By Vanessa Potkin, Innocence Project Staff Attorney

(Sabine Parish, Louisiana) — This morning I sat with Rickey Johnson as a Louisiana judge ended the 26-year nightmare that has been Rickey’s adult life. He was 26 years old when he was arrested for a rape he didn’t commit. Today, he is 52.

The victim identified Rickey in a terribly misleading photo lineup – the photo of Rickey was eight years old and there were only two other pictures to choose from. Several months later, a jury convicted him of the crime and sentenced him to life in prison. He spent the next 9,136 days at Louisiana’s massive state prison at Angola.

Rickey was engulfed by family as he walked into the free world this morning– several of his relatives had come to welcome him home, and others will be reunited with him in the next few days. Watching Rickey taste freedom for the first time in more than a quarter of a century is mind-boggling. The joy was palpable, but it was impossible to comprehend that he spent nearly his entire adult life at Angola for a crime he didn’t commit.

And while this is Rickey’s day to celebrate, my mind turned to two other Innocence Project clients who will go to sleep again tonight at Angola.

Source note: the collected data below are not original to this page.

(* ===== verification/Text.v ===== *)
(** * Text

    What the code uses of Rust's strings: byte strings that are valid UTF-8,
    splitting and trimming, decimal formatting and parsing, and the lossy
    conversion of arbitrary bytes. *)
From S2P Require Import Prelude Bytes.
From Stdlib Require Import Ascii.

(** The bytes of a literal. *)
Fixpoint str (s : string) : bytes :=
  match s with
  | EmptyString => []
  | String c s => Z.of_nat (nat_of_ascii c) :: str s
  end.
Definition newline : bytes := [10%Z].
Definition tab : bytes := [9%Z].
Definition SLASH : Z := 47.

(** ** Splitting and trimming *)

(** [l.split(c)]: one more part than there are separators. *)
Fixpoint split (c : Z) (l : bytes) : list bytes :=
  match l with
  | [] => [[]]
  | b :: l =>
      if (b =? c)%Z then [] :: split c l else
      match split c l with
      | [] => [[b]]
      | p :: ps => (b :: p) :: ps
      end
  end.

(** [l.trim_start_matches(c)] and [l.trim_matches(c)]. *)
Fixpoint trim_start (c : Z) (l : bytes) : bytes :=
  match l with
  | b :: l' => if (b =? c)%Z then trim_start c l' else l
  | [] => []
  end.
Definition trim_matches (c : Z) (l : bytes) : bytes :=
  reverse (trim_start c (reverse (trim_start c l))).

(** [l.starts_with(p)]. *)
Definition starts_with (p l : bytes) : bool := bool_decide (take (length p) l = p).

(** The encodings of the characters that [str::trim] removes (White_Space). *)
Definition whitespace : list bytes :=
  ([[9]; [10]; [11]; [12]; [13]; [32]; [194; 133]; [194; 160]; [225; 154; 128];
    [226; 128; 168]; [226; 128; 169]; [226; 128; 175]; [226; 129; 159]; [227; 128; 128]]
   ++ map (λ b, [226; 128; b]) [128; 129; 130; 131; 132; 133; 134; 135; 136; 137; 138])%Z.
(** Without the prefixes that are in [ws], at most [fuel] of them. *)
Fixpoint strip (fuel : nat) (ws : list bytes) (l : bytes) : bytes :=
  match fuel with
  | O => l
  | S fuel =>
      match list_find (λ w, starts_with w l) ws with
      | Some (_, w) => strip fuel ws (drop (length w) l)
      | None => l
      end
  end.
(** [l.trim()] *)
Definition trim (l : bytes) : bytes :=
  let l := strip (length l) whitespace l in
  reverse (strip (length l) (map reverse whitespace) (reverse l)).

(** [l.find(p)]: the position of the first occurrence. *)
Fixpoint find_sub (p l : bytes) : option nat :=
  if starts_with p l then Some 0
  else match l with [] => None | _ :: l => S <$> find_sub p l end.
(** [l.contains(p)] *)
Definition mentions (p l : bytes) : bool := bool_decide (is_Some (find_sub p l)).

(** ** Decimal numbers *)

(** [fuel] bounds the number of digits; a [u64] has at most twenty. *)
Fixpoint digits (fuel : nat) (z : Z) : bytes :=
  match fuel with
  | O => []
  | S fuel => (if (z <? 10)%Z then [] else digits fuel (z / 10)) ++ [48 + z mod 10]%Z
  end.
(** [format!("{}", z)] of a [u64]. *)
Definition decimal (z : Z) : bytes := digits 20 z.
(** [{:n}] and [{:0n}]: numbers are aligned to the right. *)
Definition pad_left (fill : Z) (n : nat) (l : bytes) : bytes := replicate (n - length l) fill ++ l.

Definition is_digit (b : Z) : bool := ((48 <=? b) && (b <=? 57))%Z.
Fixpoint parse_digits (acc : Z) (l : bytes) : option Z :=
  match l with
  | [] => Some acc
  | b :: l => if is_digit b then
                acc' ← fits 64 (acc * 10 + (b - 48)); parse_digits acc' l
              else None
  end.
(** [l.parse::<u64>().ok()]: an optional plus sign and at least one digit. *)
Definition parse_u64 (l : bytes) : option Z :=
  match l with
  | [] => None
  | 43%Z :: l => match l with [] => None | _ => parse_digits 0 l end
  | _ => parse_digits 0 l
  end.

(** ** Lossy UTF-8 *)

Definition REPLACEMENT : bytes := [239; 191; 189]%Z.

(** The byte that may follow the lead byte of a three-byte sequence, and of a
    four-byte one. *)
Definition second_of_three (b0 b1 : Z) : bool :=
  utf8_cont b1 && (if (b0 =? 224)%Z then 160 <=? b1 else true)%Z
  && (if (b0 =? 237)%Z then b1 <=? 159 else true)%Z.
Definition second_of_four (b0 b1 : Z) : bool :=
  utf8_cont b1 && (if (b0 =? 240)%Z then 144 <=? b1 else true)%Z
  && (if (b0 =? 244)%Z then b1 <=? 143 else true)%Z.

(** [String::from_utf8_lossy(l)]: each maximal prefix of an ill-formed sequence
    becomes one replacement character. *)
Fixpoint from_utf8_lossy (l : bytes) : bytes :=
  match l with
  | [] => []
  | b0 :: l1 =>
      if (b0 <? 128)%Z then b0 :: from_utf8_lossy l1 else
      if ((194 <=? b0) && (b0 <=? 244))%Z then
        match l1 with
        | [] => REPLACEMENT
        | b1 :: l2 =>
            if (b0 <=? 223)%Z then
              if utf8_cont b1 then b0 :: b1 :: from_utf8_lossy l2
              else REPLACEMENT ++ from_utf8_lossy l1
            else if (b0 <=? 239)%Z then
              if second_of_three b0 b1 then
                match l2 with
                | [] => REPLACEMENT
                | b2 :: l3 =>
                    if utf8_cont b2 then b0 :: b1 :: b2 :: from_utf8_lossy l3
                    else REPLACEMENT ++ from_utf8_lossy l2
                end
              else REPLACEMENT ++ from_utf8_lossy l1
            else if second_of_four b0 b1 then
              match l2 with
              | [] => REPLACEMENT
              | b2 :: l3 =>
                  if utf8_cont b2 then
                    match l3 with
                    | [] => REPLACEMENT
                    | b3 :: l4 =>
                        if utf8_cont b3 then b0 :: b1 :: b2 :: b3 :: from_utf8_lossy l4
                        else REPLACEMENT ++ from_utf8_lossy l3
                    end
                  else REPLACEMENT ++ from_utf8_lossy l2
              end
            else REPLACEMENT ++ from_utf8_lossy l1
        end
      else REPLACEMENT ++ from_utf8_lossy l1
  end.

(** ** Facts *)

(** Valid text is its first character, an ASCII byte or a sequence of bytes that
    are not ASCII, and valid text. *)
Definition character (pre : bytes) : Prop :=
  ((∃ b, pre = [b] ∧ (b < 128)%Z) ∨ Forall (λ b, 128 ≤ b)%Z pre) ∧ pre ≠ [] ∧
  (∀ l, utf8_valid (pre ++ l) = utf8_valid l) ∧
  (∀ l, from_utf8_lossy (pre ++ l) = pre ++ from_utf8_lossy l).

Lemma utf8_cont_ge b : utf8_cont b = true → (128 <= b)%Z.
Proof. unfold utf8_cont. intros. reflect. lia. Qed.

Lemma utf8_first_char l : utf8_valid l = true → l ≠ [] →
  ∃ pre l', l = pre ++ l' ∧ character pre ∧ utf8_valid l' = true.
Proof.
  intros Hv Hl. destruct l as [|b0 l1]; [done|]. cbn in Hv.
  destruct (b0 <? 128)%Z eqn:E0.
  { exists [b0], l1. split_and!; [done| |done]. split_and!; [| done | |].
    - left. exists b0. reflect. auto.
    - intros l. cbn. by rewrite E0.
    - intros l. cbn. by rewrite E0. }
  destruct l1 as [|b1 l2]; [done|].
  destruct ((194 <=? b0)%Z && (b0 <=? 223)%Z) eqn:E2; [|destruct l2 as [|b2 l3]; [done|];
    destruct ((224 <=? b0)%Z && (b0 <=? 239)%Z) eqn:E3; [|destruct l3 as [|b3 l4]; [done|]]].
  - assert (194 ≤ b0 ≤ 223)%Z as Hr by (clear -E2; reflect; lia).
    apply andb_true_iff in Hv as [H1 Hv]. pose proof (utf8_cont_ge _ H1).
    exists [b0; b1], l2. split_and!; [done| |done].
    split_and!; [right; repeat constructor; lia|done|intros l; cbn..].
    + by rewrite E0, E2, H1.
    + by rewrite E0, (proj2 (Z.leb_le 194 b0)), (proj2 (Z.leb_le b0 244)), (proj2 (Z.leb_le b0 223)), H1 by lia.
  - assert (224 ≤ b0 ≤ 239)%Z as Hr by (clear -E3; reflect; lia).
    rewrite !andb_true_iff in Hv. destruct Hv as [[[[H1 Ha] Hb] H2] Hv].
    pose proof (utf8_cont_ge _ H1). pose proof (utf8_cont_ge _ H2).
    assert (second_of_three b0 b1 = true) as Hs by (unfold second_of_three; by rewrite H1, Ha, Hb).
    exists [b0; b1; b2], l3. split_and!; [done| |done].
    split_and!; [right; repeat constructor; lia|done|intros l; cbn..].
    + by rewrite E0, E2, E3, H1, Ha, Hb, H2.
    + by rewrite E0, (proj2 (Z.leb_le 194 b0)), (proj2 (Z.leb_le b0 244)), (proj2 (Z.leb_gt b0 223)),
        (proj2 (Z.leb_le b0 239)), Hs, H2 by lia.
  - rewrite !andb_true_iff in Hv. destruct Hv as [[[[[[[Hr1 Hr2] H1] Ha] Hb] H2] H3] Hv].
    assert (240 ≤ b0 ≤ 244)%Z as Hr by (clear -Hr1 Hr2; reflect; lia).
    pose proof (utf8_cont_ge _ H1). pose proof (utf8_cont_ge _ H2). pose proof (utf8_cont_ge _ H3).
    assert (second_of_four b0 b1 = true) as Hs by (unfold second_of_four; by rewrite H1, Ha, Hb).
    exists [b0; b1; b2; b3], l4. split_and!; [done| |done].
    split_and!; [right; repeat constructor; lia|done|intros l; cbn..].
    + by rewrite E0, E2, E3, Hr1, Hr2, H1, Ha, Hb, H2, H3.
    + by rewrite E0, (proj2 (Z.leb_le 194 b0)), (proj2 (Z.leb_le b0 244)), (proj2 (Z.leb_gt b0 223)),
        (proj2 (Z.leb_gt b0 239)), Hs, H2, H3 by lia.
Qed.

(** Induction on the characters of valid text. *)
Lemma utf8_ind (P : bytes → Prop) :
  P [] → (∀ pre l, character pre → utf8_valid l = true → P l → P (pre ++ l)) →
  ∀ l, utf8_valid l = true → P l.
Proof.
  intros Hnil Hchar l. remember (length l) as n eqn:Hn. revert l Hn.
  induction (lt_wf n) as [n _ IH]. intros l -> Hv. destruct (decide (l = [])) as [->|Hl]; [done|].
  destruct (utf8_first_char l) as (pre & l' & -> & Hpre & Hv'); [done..|].
  apply Hchar; [done..|]. eapply IH; [|done|done].
  destruct Hpre as (_ & Hne & _). rewrite length_app. destruct pre; [done|]. cbn. lia.
Qed.

(** What is valid is left alone. *)
Lemma lossy_valid l : utf8_valid l = true → from_utf8_lossy l = l.
Proof.
  revert l. apply utf8_ind; [done|]. intros pre l (_ & _ & _ & Hlossy) _ IH. by rewrite Hlossy, IH.
Qed.

Lemma split_clean c l p : p ∈ split c l → c ∉ p.
Proof.
  revert p. induction l as [|b l IH]; cbn; intros p.
  { intros ->%list_elem_of_singleton. set_solver. }
  destruct (b =? c)%Z eqn:E; reflect.
  - intros [->|H]%elem_of_cons; [set_solver|by apply IH].
  - destruct (split c l) as [|q qs].
    + intros ->%list_elem_of_singleton. set_solver.
    + intros [->|H]%elem_of_cons; [|by apply IH; right].
      intros [->|H]%elem_of_cons; [done|]. by apply (IH q); [left|].
Qed.

Lemma split_nonempty c l : split c l ≠ [].
Proof. destruct l as [|b l]; cbn; [done|]. destruct (b =? c)%Z; [done|]. by destruct (split c l). Qed.

Lemma split_app_clean c p l : c ∉ p →
  split c (p ++ l) = match split c l with [] => [p] | q :: qs => (p ++ q) :: qs end.
Proof.
  intros Hp. induction p as [|b p IH]; cbn.
  - pose proof (split_nonempty c l). by destruct (split c l).
  - apply not_elem_of_cons in Hp as [Hb Hp]. rewrite (proj2 (Z.eqb_neq b c)) by done.
    rewrite (IH Hp). by destruct (split c l).
Qed.

Lemma parse_digits_app l1 l2 acc :
  parse_digits acc (l1 ++ l2) = parse_digits acc l1 ≫= λ acc', parse_digits acc' l2.
Proof.
  revert acc. induction l1 as [|b l1 IH]; intros acc; cbn [app parse_digits]; [done|].
  destruct (is_digit b); [|done]. destruct (fits _ _) as [a|]; cbn; [apply IH|done].
Qed.

Lemma digits_nonempty fuel z : fuel ≠ 0 → digits fuel z ≠ [].
Proof. destruct fuel as [|fuel]; cbn; [done|]. intros _ [_ ?]%app_eq_nil. done. Qed.

Lemma parse_digits_digits fuel z : (0 ≤ z < 10 ^ Z.of_nat fuel)%Z → (z ≤ u64_max)%Z →
  parse_digits 0 (digits fuel z) = Some z.
Proof.
  revert z. induction fuel as [|fuel IH]; intros z Hz Hmax; [cbn in *; f_equal; lia|].
  cbn [digits]. rewrite parse_digits_app. rewrite Nat2Z.inj_succ, Z.pow_succ_r in Hz by lia.
  pose proof (Z.mod_pos_bound z 10). pose proof (Z.div_mod z 10).
  assert ((if (z <? 10)%Z then [] else digits fuel (z / 10)) =
    if (z <? 10)%Z then [] else digits fuel (z / 10)) as _ by done.
  assert (parse_digits 0 (if (z <? 10)%Z then [] else digits fuel (z / 10)) = Some (z / 10)%Z) as ->.
  { destruct (z <? 10)%Z eqn:E; reflect.
    - cbn. by rewrite Z.div_small by lia.
    - apply IH; unfold u64_max in *; [|lia]. split; [lia|]. apply Z.div_lt_upper_bound; lia. }
  cbn. unfold is_digit. rewrite (proj2 (Z.leb_le _ _)), (proj2 (Z.leb_le _ _)) by lia. cbn.
  replace (z / 10 * 10 + (48 + z mod 10 - 48))%Z with z by lia.
  assert (fits 64 z = Some z) as -> by (apply fits_Some; unfold u64_max in *; lia). done.
Qed.

(** A decimal number is parsed back. *)
Lemma parse_decimal z : (0 ≤ z ≤ u64_max)%Z → parse_u64 (decimal z) = Some z.
Proof.
  intros Hz. unfold decimal.
  assert (parse_digits 0 (digits 20 z) = Some z) as Hp by (apply parse_digits_digits; unfold u64_max in *; lia).
  unfold parse_u64. destruct (digits 20 z) as [|b l] eqn:E.
  { by apply digits_nonempty in E. }
  destruct (decide (b = 43)%Z) as [->|Hb]; [cbn in Hp; done|].
  rewrite Hp. destruct b as [|p|p]; try done. repeat (destruct p as [p|p|]; try done).
Qed.

(** Splitting valid text at an ASCII character gives valid text. *)
Lemma split_valid c l p : (c < 128)%Z → utf8_valid l = true → p ∈ split c l → utf8_valid p = true.
Proof.
  intros Hc Hv. revert p. apply Forall_forall. revert l Hv. apply utf8_ind.
  { by repeat constructor. }
  intros pre l (Hascii & Hne & Hvalid & _) _ IH.
  assert (pre = [c] ∨ c ∉ pre) as [->|Hnc].
  { destruct Hascii as [(b & -> & _)|Hge].
    - destruct (decide (b = c)) as [->|Hb]; [by left|]. right. by intros ->%list_elem_of_singleton.
    - right. intros Hin. rewrite Forall_forall in Hge. apply Hge in Hin. lia. }
  - cbn. rewrite Z.eqb_refl. by constructor.
  - rewrite split_app_clean by done. pose proof (split_nonempty c l).
    destruct (split c l) as [|q qs]; [done|]. apply Forall_cons in IH as [Hq Hqs].
    constructor; [by rewrite Hvalid|done].
Qed.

Archie Williams has been fighting for 13 years to simply have DNA evidence tested in his case. The tests can prove his guilt or innocence beyond any doubt, but East Baton Rouge District Attorney Doug Moreau has fought Archie’s appeal at every turn. The same is true for Kenneth Reed, convicted in East Baton Rouge and unable – so far – to have DNA testing conducted in his case.

Tomorrow Rickey will join other Louisiana exonerees and relatives of Archie Williams in calling for statewide access to DNA testing when it can prove innocence. An innocent man’s quarter-century behind bars will be in vain if we are not able to learn from his nightmare and correct the problems in our criminal justice system that convict the innocent and keep them behind bars without fair, fast appeals. It’s only right that Rickey’s case should lead to testing for Archie Williams, Kenneth Reed and others seeking to prove the truth.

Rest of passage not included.